I am trying to make it a priority to keep everyone in the loop with her progress and will try to dedicate Sundays to updates, but I never promise anything! I am out of the house from 9-1pm every day! The house is nuts, Ella babysits more than she probably wants to and I have no time to even think about working my Young Living business, which keeps growing exponentially!
PS A social worker came to get Emmy signed up for Medicare or Medicaid (I can never remember which one), which will allow us funding to hire someone to come in and give me a break! Oh, did I say there is a 2 YEAR wait list for that??? But in the mean time, I can sign up for another waiver which is through Social Services and can take up to 4 months to get funding to bring someone in and possibly let Randy and me go on a date! That would be nice!!!

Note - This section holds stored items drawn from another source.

(** * Merlin: the epoch controller of swarmpool, embedded in Rocq

    A shallow embedding of the [merlin] package (crypto.py, schemas.py,
    config.py, publisher.py, watcher.py, epoch.py) together with the
    properties its specification states about it.

    Conventions of the embedding:
    - a Python [str] is the Rocq [string] of its UTF-8 bytes (so
      [s.encode("utf-8")] is the list of bytes of the string, and the
      code-point order used by [sorted] is the byte-wise order); strings
      with lone surrogates, which have no UTF-8 form, are not represented;
    - Python [bytes] are [list byte];
    - a Python [float] is a primitive binary64 float;
    - a Python [int] is a [Z];
    - a Python [dict] is an insertion-ordered association list, a Python
      [set] of strings is a [gset string];
    - code that may raise returns a [Result]. *)

From Stdlib Require Import ZArith NArith Lia List Bool Ascii String.
From Stdlib.Strings Require Import Byte.
From Stdlib Require Import DecimalString Uint63.
From Stdlib Require DecimalFacts DecimalZ.
From Stdlib Require Import Permutation Sorted QArith Qabs.
From Stdlib Require Import Floats.
From stdpp Require Import base gmap strings sorting.
Import ListNotations.

Local Open Scope string_scope.
Local Open Scope list_scope.

(** ** Results of code that may raise *)

Inductive Exn : Type :=
| ValueError
| TypeError
| AttributeError
| OverflowError
| IndexError
| KeyError
| PyException
| IOError.

Inductive Result (A : Type) : Type :=
| Ok (a : A)
| Raise (e : Exn).
Arguments Ok {A} a.
Arguments Raise {A} e.

Definition rbind {A B} (r : Result A) (k : A -> Result B) : Result B :=
  match r with
  | Ok a => k a
  | Raise e => Raise e
  end.

Notation "'try!' x ':=' r 'in' k" := (rbind r (fun x => k))
  (at level 10, x name, r at level 100, k at level 200).

Definition returns {A} (r : Result A) : Prop := exists a, r = Ok a.
Definition raises {A} (r : Result A) : Prop := exists e, r = Raise e.

(** ** Bytes and hexadecimal *)

Module Hex.

Definition digit (n : N) : ascii :=
  ascii_of_N (if (n <? 10)%N then 48 + n else 87 + n)%N.

(** [b.hex()]: two lower-case digits per byte. *)
Fixpoint hex (bs : list byte) : string :=
  match bs with
  | [] => EmptyString
  | b :: bs' =>
      let n := Byte.to_N b in
      String (digit (n / 16)) (String (digit (n mod 16)) (hex bs'))
  end.

(** Value of a hexadecimal digit, either case. *)
Definition digit_value (c : ascii) : option N :=
  let n := N_of_ascii c in
  if ((48 <=? n) && (n <=? 57))%N then Some (n - 48)%N
  else if ((97 <=? n) && (n <=? 102))%N then Some (n - 87)%N
  else if ((65 <=? n) && (n <=? 70))%N then Some (n - 55)%N
  else None.

(** ASCII white space, which [bytes.fromhex] skips between bytes. *)
Definition is_space (c : ascii) : bool :=
  let n := N_of_ascii c in
  ((n =? 32) || ((9 <=? n) && (n <=? 13)))%N.

Definition byte_of_N (n : N) : byte :=
  match Byte.of_N n with
  | Some b => b
  | None => x00
  end.

(** [bytes.fromhex(s)]: pairs of hexadecimal digits, white space allowed
    between the pairs; anything else raises [ValueError]. *)
Fixpoint fromhex (s : string) : option (list byte) :=
  match s with
  | EmptyString => Some []
  | String c s' =>
      if is_space c then fromhex s'
      else
        match digit_value c, s' with
        | Some hi, String d s'' =>
            match digit_value d, fromhex s'' with
            | Some lo, Some bs => Some (byte_of_N (16 * hi + lo) :: bs)
            | _, _ => None
            end
        | _, _ => None
        end
  end.

(** An even number of hexadecimal digits and nothing else. *)
Fixpoint is_even_hex (s : string) : bool :=
  match s with
  | EmptyString => true
  | String a (String b s') =>
      match digit_value a, digit_value b with
      | Some _, Some _ => is_even_hex s'
      | _, _ => false
      end
  | String _ EmptyString => false
  end.

End Hex.

(** ** Keccak-256 ([eth_utils.keccak]) *)

Module Keccak.

Local Open Scope N_scope.

Definition mask64 : N := 18446744073709551615.

Definition rotl (x : N) (n : N) : N :=
  N.land (N.lor (N.shiftl x n) (N.shiftr x (64 - n))) mask64.

Definition lane (st : list N) (i : nat) : N := nth i st 0.

Definition round_constants : list N :=
  [ 0x0000000000000001; 0x0000000000008082; 0x800000000000808A;
    0x8000000080008000; 0x000000000000808B; 0x0000000080000001;
    0x8000000080008081; 0x8000000000008009; 0x000000000000008A;
    0x0000000000000088; 0x0000000080008009; 0x000000008000000A;
    0x000000008000808B; 0x800000000000008B; 0x8000000000008089;
    0x8000000000008003; 0x8000000000008002; 0x8000000000000080;
    0x000000000000800A; 0x800000008000000A; 0x8000000080008081;
    0x8000000000008080; 0x0000000080000001; 0x8000000080008008 ].

(** Rotation offsets, indexed by [x + 5 * y]. *)
Definition rotation_offsets : list N :=
  [ 0; 1; 62; 28; 27;
    36; 44; 6; 55; 20;
    3; 10; 43; 25; 39;
    41; 45; 15; 21; 8;
    18; 2; 61; 56; 14 ].

Definition indices : list nat := seq 0 25.

Definition theta (a : list N) : list N :=
  let c := map (fun x =>
    N.lxor (lane a x) (N.lxor (lane a (x + 5)) (N.lxor (lane a (x + 10))
      (N.lxor (lane a (x + 15)) (lane a (x + 20)))))) (seq 0 5) in
  let d := map (fun x =>
    N.lxor (lane c ((x + 4) mod 5)) (rotl (lane c ((x + 1) mod 5)) 1))
    (seq 0 5) in
  map (fun i => N.lxor (lane a i) (lane d (i mod 5))) indices.

(** rho and pi together: [B[y, 2x+3y] = rot(A[x, y], r[x, y])]; written
    by destination: the lane at [(X, Y)] comes from [x = (X + 3Y) mod 5],
    [y = X]. *)
Definition rho_pi (a : list N) : list N :=
  map (fun i =>
    let X := (i mod 5)%nat in
    let Y := (i / 5)%nat in
    let x := ((X + 3 * Y) mod 5)%nat in
    let y := X in
    let j := (x + 5 * y)%nat in
    rotl (lane a j) (nth j rotation_offsets 0)) indices.

Definition chi (b : list N) : list N :=
  map (fun i =>
    let x := (i mod 5)%nat in
    let y := (i / 5)%nat in
    let b1 := lane b (((x + 1) mod 5) + 5 * y) in
    let b2 := lane b (((x + 2) mod 5) + 5 * y) in
    N.lxor (lane b i) (N.land (N.lxor b1 mask64) b2)) indices.

Definition iota (rc : N) (a : list N) : list N :=
  match a with
  | [] => []
  | a0 :: a' => N.lxor a0 rc :: a'
  end.

Definition round (a : list N) (rc : N) : list N :=
  iota rc (chi (rho_pi (theta a))).

Definition keccak_f (a : list N) : list N :=
  fold_left round round_constants a.

(** Little-endian lanes. *)
Fixpoint lane_of_bytes (bs : list N) : N :=
  match bs with
  | [] => 0
  | b :: bs' => b + 256 * lane_of_bytes bs'
  end.

Fixpoint bytes_of_lane (n : nat) (x : N) : list N :=
  match n with
  | O => []
  | S n' => (x mod 256) :: bytes_of_lane n' (x / 256)
  end.

Fixpoint lanes_of_block (n : nat) (bs : list N) : list N :=
  match n with
  | O => []
  | S n' => lane_of_bytes (firstn 8 bs) :: lanes_of_block n' (skipn 8 bs)
  end.

Definition rate : nat := 136.

(** XOR a block of [rate] bytes into the state and permute. *)
Definition absorb_block (st : list N) (block : list N) : list N :=
  let ls := lanes_of_block 17 block in
  keccak_f (map (fun i => N.lxor (lane st i) (lane ls i)) indices).

(** pad10*1 with the original Keccak domain byte [0x01]. *)
Definition pad (tail : list N) : list N :=
  let n := length tail in
  if Nat.eqb n (rate - 1) then tail ++ [0x81]
  else tail ++ [0x01] ++ repeat 0 (rate - 2 - n) ++ [0x80].

Fixpoint absorb (fuel : nat) (st : list N) (msg : list N) : list N :=
  match fuel with
  | O => st
  | S fuel' =>
      if Nat.ltb (length msg) rate
      then absorb_block st (pad msg)
      else absorb fuel' (absorb_block st (firstn rate msg)) (skipn rate msg)
  end.

Definition keccak256_N (msg : list N) : list N :=
  let st := absorb (S (length msg)) (repeat 0 25) msg in
  flat_map (bytes_of_lane 8) (firstn 4 st).

End Keccak.

(** [keccak(data)]: the 32-byte Keccak-256 digest. *)
Definition keccak (data : list byte) : list byte :=
  map Hex.byte_of_N (Keccak.keccak256_N (map Byte.to_N data)).

Definition encode_utf8 (s : string) : list byte := list_byte_of_string s.

(** ** Strings as Python uses them *)

(** [s.startswith(p)] *)
Definition startswith (p s : string) : bool := String.prefix p s.

(** [s[n:]] *)
Fixpoint str_drop (n : nat) (s : string) : string :=
  match n, s with
  | O, _ => s
  | S n', String _ s' => str_drop n' s'
  | S _, EmptyString => EmptyString
  end.

(** [s.endswith(p)] *)
Definition endswith (p s : string) : bool :=
  String.eqb (str_drop (String.length s - String.length p) s) p
  && Nat.leb (String.length p) (String.length s).

(** The order of [str]: lexicographic on code points. *)
Definition str_le (a b : string) : Prop := String.leb a b = true.

(** [sorted(l)]: a stable sort; [le] is the order of the elements. *)
Section PySorted.
Context {A : Type} (le : A -> A -> bool).

Fixpoint insert_sorted (x : A) (l : list A) : list A :=
  match l with
  | [] => [x]
  | y :: l' => if le x y then x :: l else y :: insert_sorted x l'
  end.

Definition py_sorted (l : list A) : list A := fold_right insert_sorted [] l.

End PySorted.

(** [sorted(items)] for a list of strings. *)
Definition sorted (items : list string) : list string :=
  py_sorted String.leb items.

(** ** Python floats and integers as text *)

(** [str(n)] for an [int]. *)
Definition Z_to_string (n : Z) : string :=
  DecimalString.NilZero.string_of_int (Z.to_int n).

Fixpoint zeros (n : nat) : string :=
  match n with
  | O => EmptyString
  | S n' => String "0" (zeros n')
  end.

(** [s.rjust(width, "0")] *)
Definition zfill (width : nat) (s : string) : string :=
  zeros (width - String.length s) +:+ s.

(** [f"{n:04d}"]: at least four characters, the sign first. *)
Definition format_04d (n : Z) : string :=
  if (n <? 0)%Z then "-" +:+ zfill 3 (Z_to_string (- n))
  else zfill 4 (Z_to_string n).

Module PyFloat.

(** The exact value of a finite float. *)
Definition val (f : float) : option Q :=
  match Prim2SF f with
  | S754_zero _ => Some 0%Q
  | S754_finite s m e =>
      Some (Qmult (Qmake (if s then Z.neg m else Z.pos m) 1) (Qpower (Qmake 2 1) e))
  | S754_infinity _ | S754_nan => None
  end.

(** The binary64 float nearest to the positive rational [n / d], ties to
    even; overflow gives infinity. *)
Definition round_pos (n d : Z) : float :=
  let t := (Z.log2 n - Z.log2 d)%Z in
  let ge_pow := if (0 <=? t)%Z then (d * 2 ^ t <=? n)%Z
                else (d <=? n * 2 ^ (- t))%Z in
  let L := if ge_pow then t else (t - 1)%Z in
  let e := Z.max (L - 52) (-1074) in
  let num := if (0 <=? e)%Z then n else (n * 2 ^ (- e))%Z in
  let den := if (0 <=? e)%Z then (d * 2 ^ e)%Z else d in
  let q := (num / den)%Z in
  let r := (num mod den)%Z in
  let m := if (2 * r <? den)%Z then q
           else if (den <? 2 * r)%Z then (q + 1)%Z
           else if Z.even q then q else (q + 1)%Z in
  Z.ldexp (PrimFloat.of_uint63 (Uint63.of_Z m)) e.

(** [float(n)] for an [int]. *)
Definition of_int (n : Z) : Result float :=
  if (n =? 0)%Z then Ok 0%float
  else
    let f := round_pos (Z.abs n) 1 in
    if PrimFloat.is_infinity f then Raise OverflowError
    else Ok (if (n <? 0)%Z then PrimFloat.opp f else f).

(** *** [float(s)] for a [str] *)

Definition is_digit (c : ascii) : bool :=
  let n := N_of_ascii c in ((48 <=? n) && (n <=? 57))%N.

Definition is_strip_space (c : ascii) : bool :=
  let n := N_of_ascii c in
  ((n =? 32) || ((9 <=? n) && (n <=? 13)))%N.

Definition lower (c : ascii) : ascii :=
  let n := N_of_ascii c in
  if ((65 <=? n) && (n <=? 90))%N then ascii_of_N (n + 32) else c.

Fixpoint lstrip (s : list ascii) : list ascii :=
  match s with
  | c :: s' => if is_strip_space c then lstrip s' else s
  | [] => []
  end.

Definition strip (s : list ascii) : list ascii :=
  rev (lstrip (rev (lstrip s))).

(** A run of digits with single underscores between digits; returns the
    value so far, the number of digits read and the rest. *)
Fixpoint digit_run (s : list ascii) (acc : Z) (count : Z) : Z * Z * list ascii :=
  match s with
  | c :: s' =>
      if is_digit c
      then digit_run s' (10 * acc + Z.of_N (N_of_ascii c) - 48)%Z (count + 1)%Z
      else
        match c, s' with
        | "_"%char, d :: _ =>
            if (is_digit d && (0 <? count)%Z)%bool
            then digit_run s' acc count
            else (acc, count, s)
        | _, _ => (acc, count, s)
        end
  | [] => (acc, count, [])
  end.

Definition parse_exponent (s : list ascii) : option Z :=
  match s with
  | [] => Some 0%Z
  | c :: s' =>
      if Ascii.eqb (lower c) "e" then
        let '(neg, s'') :=
          match s' with
          | "-"%char :: r => (true, r)
          | "+"%char :: r => (false, r)
          | _ => (false, s')
          end in
        match digit_run s'' 0 0 with
        | (v, n, []) => if (0 <? n)%Z then Some (if neg then (- v)%Z else v) else None
        | _ => None
        end
      else None
  end.

Definition parse_unsigned (s : list ascii) : option float :=
  let name := string_of_list_ascii (map lower s) in
  if String.eqb name "inf" || String.eqb name "infinity" then Some PrimFloat.infinity
  else if String.eqb name "nan" then Some PrimFloat.nan
  else
    let '(ip, ni, s1) := digit_run s 0 0 in
    let '(fp, nf, s2) :=
      match s1 with
      | "."%char :: r => digit_run r ip 0
      | _ => (ip, 0%Z, s1)
      end in
    if ((ni + nf =? 0)%Z) then None
    else
      match parse_exponent s2 with
      | None => None
      | Some ex =>
          if (fp =? 0)%Z then Some 0%float
          else
            let p := (ex - nf)%Z in
            Some (if (0 <=? p)%Z then round_pos (fp * 10 ^ p) 1
                  else round_pos fp (10 ^ (- p)))
      end.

PSS I want to thank the few people who call me and actually ask me how things are going! I love adult conversation! I also want to tell God thank you for working through my friend who just happened to send me flowers on the SAME day Everett broke his arm. She literally said it was a God thing! I want to think of it as God letting me know that just because Everett broke his arm does NOT mean he will turn out like Emmy and that He is still in control!

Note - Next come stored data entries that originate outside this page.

(** C8.  In a run that starts with no name in use, for any sequence of
    valid-identifier candidates, repeated or not, every call of [uniquify]
    returns, the names returned are pairwise distinct, and each one is the
    candidate itself if no earlier call returned it, and otherwise the
    candidate with the first suffix [_2], [_3], ... that no earlier call
    returned. *)
Theorem uniquify_never_repeats (candidates : list pystr) :
  Forall (fun c => Ident.is_ident c = true) candidates ->
  exists names st',
    Allocator.uniquify_all candidates initial_state = Ok (names, st')
    /\ length names = length candidates
    /\ NoDup names
    /\ forall (k : nat) cand r,
         candidates !! k = Some cand -> names !! k = Some r ->
         Shapes.allocated (fun x => x ∈ take k names) cand r.
Proof.
  intros Hall.
  destruct (AllocatorRun.uniquify_all_spec candidates initial_state Hall)
    as (names & st' & Hrun & Hlen & Hnd & _ & Hk).
  exists names, st'. split; [done|]. split; [done|]. split; [done|].
  intros k cand r Hc Hr. eapply AllocatorRun.allocated_ext; [|by apply (Hk k cand r)].
  intros x. cbn. rewrite elem_of_empty. tauto.
Qed.

Lemma uniquify_never_repeats_witness :
  Forall (fun c => Ident.is_ident c = true) [py "fn_and"; py "fn_and"; py "fn_and_2"] /\
  exists names st',
    Allocator.uniquify_all [py "fn_and"; py "fn_and"; py "fn_and_2"] initial_state
      = Ok (names, st')
    /\ length names = 3%nat
    /\ NoDup names
    /\ forall (k : nat) cand r,
         [py "fn_and"; py "fn_and"; py "fn_and_2"] !! k = Some cand ->
         names !! k = Some r ->
         Shapes.allocated (fun x => x ∈ take k names) cand r.
Proof.
  assert (H : Forall (fun c => Ident.is_ident c = true)
                [py "fn_and"; py "fn_and"; py "fn_and_2"]).
  { repeat constructor. }
  split; [exact H|].
  exact (uniquify_never_repeats [py "fn_and"; py "fn_and"; py "fn_and_2"] H).
Defined.

Example uniquify_run_example :
  (fun r => match r with Ok (names, _) => Some names | Raise _ => None end)
    (Allocator.uniquify_all [py "fn_and"; py "fn_and"; py "fn_and_2"; py "fn_and"]
       initial_state)
  = Some [py "fn_and"; py "fn_and_2"; py "fn_and_2_2"; py "fn_and_3"].
Proof. vm_compute. reflexivity. Qed.

Module UnpackerFacts.
Import MessageUnpacker Shapes.

Lemma dict_get_del key items : dict_get key (dict_del key items) = None.
Proof.
  unfold dict_del. induction items as [|[k v] items IH]; [done|].
  rewrite filter_cons. cbn [fst]. destruct (decide (k <> key)) as [Hk|Hk].
  - cbn [dict_get]. by rewrite bool_decide_eq_false_2.
  - exact IH.
Qed.

Lemma dict_del_absent key items : dict_get key items = None -> dict_del key items = items.
Proof.
  unfold dict_del. induction items as [|[k v] items IH]; [done|].
  cbn [dict_get]. rewrite filter_cons. cbn [fst].
  destruct (bool_decide (k = key)) eqn:E; [done|]. intros H.
  apply bool_decide_eq_false in E. rewrite decide_True by done. f_equal. by apply IH.
Qed.


End UnpackerFacts.

Import MessageUnpacker Shapes UnpackerFacts.

(** ** The structural unpacker *)

(** C5, counterexample.  The key [names] is absent, the default [0] is
    supplied, the expected kind is list: [pop] raises, as line 273 of the
    source has it. *)
Lemma pop_default_of_other_kind_raises :
  dict_get (py "names") [] = None /\
  pop (py "relation root") (py "names") TList (Some (PInt 0)) (PDict [])
  = (Raise (type_mismatch (py "relation root") (py "names") (PInt 0)), PDict []).
Proof. split; reflexivity. Qed.

(** C5, amended.  When the key is absent from the mapping and a default is
    supplied, the mapping is left unchanged, and [pop] returns the default
    when the default is of the expected kind; a default of another kind
    is reported like a value of the wrong kind. *)
Theorem pop_absent_with_default (err_ctxt key : pystr) (typ : pytype)
    (default : pyval) (items : list (pystr * pyval)) :
  dict_get key items = None ->
  pop err_ctxt key typ (Some default) (PDict items)
  = (if isinstance default typ then Ok default
     else Raise (type_mismatch err_ctxt key default),
     PDict items).
Proof.
  intros H. unfold pop, obj_pop. rewrite H.
  by destruct (isinstance default typ).
Qed.

Lemma pop_absent_with_default_witness :
  dict_get (py "relations") [(py "extensions", PList [])] = None
  /\ pop (py "plan") (py "relations") TList (Some (PList []))
         (PDict [(py "extensions", PList [])])
     = (Ok (PList []), PDict [(py "extensions", PList [])]).
Proof.
  split; [reflexivity|].
  apply (pop_absent_with_default (py "plan") (py "relations") TList (PList [])
           [(py "extensions", PList [])]).
  reflexivity.
Defined.

(** C9.  When the key is present in the mapping with a value of the wrong
    kind, [pop] raises the type-mismatch error and the mapping it leaves
    behind has lost the key: the entry was removed before the check, so
    the failed call has changed the mapping. *)
Theorem pop_wrong_kind_removes_key (err_ctxt key : pystr) (typ : pytype)
    (default : option pyval) (items : list (pystr * pyval)) (value : pyval) :
  dict_get key items = Some value ->
  isinstance value typ = false ->
  pop err_ctxt key typ default (PDict items)
  = (Raise (type_mismatch err_ctxt key value), PDict (dict_del key items))
  /\ dict_get key (dict_del key items) = None
  /\ PDict (dict_del key items) <> PDict items.
Proof.
  intros Hget Hty. split; [|split].
  - unfold pop, obj_pop. by rewrite Hget, Hty.
  - apply dict_get_del.
  - intros [= Heq]. pose proof (dict_get_del key items) as Hd.
    rewrite Heq in Hd. congruence.
Qed.

Lemma pop_wrong_kind_removes_key_witness :
  dict_get (py "input") [(py "input", PDict []); (py "names", PList [])]
  = Some (PDict [])
  /\ isinstance (PDict []) TInt = false
  /\ pop (py "relation root") (py "input") TInt (Some (PInt 0))
         (PDict [(py "input", PDict []); (py "names", PList [])])
     = (Raise (type_mismatch (py "relation root") (py "input") (PDict [])),
        PDict [(py "names", PList [])]).
Proof.
  split; [reflexivity|]. split; [reflexivity|].
  apply (pop_wrong_kind_removes_key (py "relation root") (py "input") TInt
           (Some (PInt 0)) [(py "input", PDict []); (py "names", PList [])] (PDict []));
    reflexivity.
Defined.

PSSS Okay, one more note! I was on an ADEM website and finally was given some words of HOPE! I was telling someone the therapies we have done and how Emmy is still severely physically handicap. This lady, out of nowhere, tells me not to lose hope because her daughter, age 12, had ADEM with huge lesions on the brain stem and basal ganglia (like Emmy) and was told she would NEVER walk again, BUT she is now 20 and the fastest Cross Country runner on her college team!!! Oh, the goosebumps and joy I felt. Sometimes I think that just from that one story of hope, my thinking changed and that is what made Emmy's muscles work better! Seriously, who knows what is making her better because so many things are happening at once! Prayer, large doses of Omega 3's, detoxing her body, increasing good fats, Hyperbaric Oxygen Therapy, positive thinking and lots of good therapy at home!
PSSSS Okay, so we finished 10 visits of HBOT and I took the kids to the pool again. CAN I just say that this oxygen thing has to be working! Emmy finally figured out how to hold her breath and was up to 7 seconds today!! She wants to swim so bad, but now just has to figure out how to get her arms and legs to move the right way!! It's coming, Thank the Lord!!!
We attend a monthly monitor at PT and this is the bike we want for Emmy and she was able to push her body weight up! She will be definitely coming back for PT after HBOT!!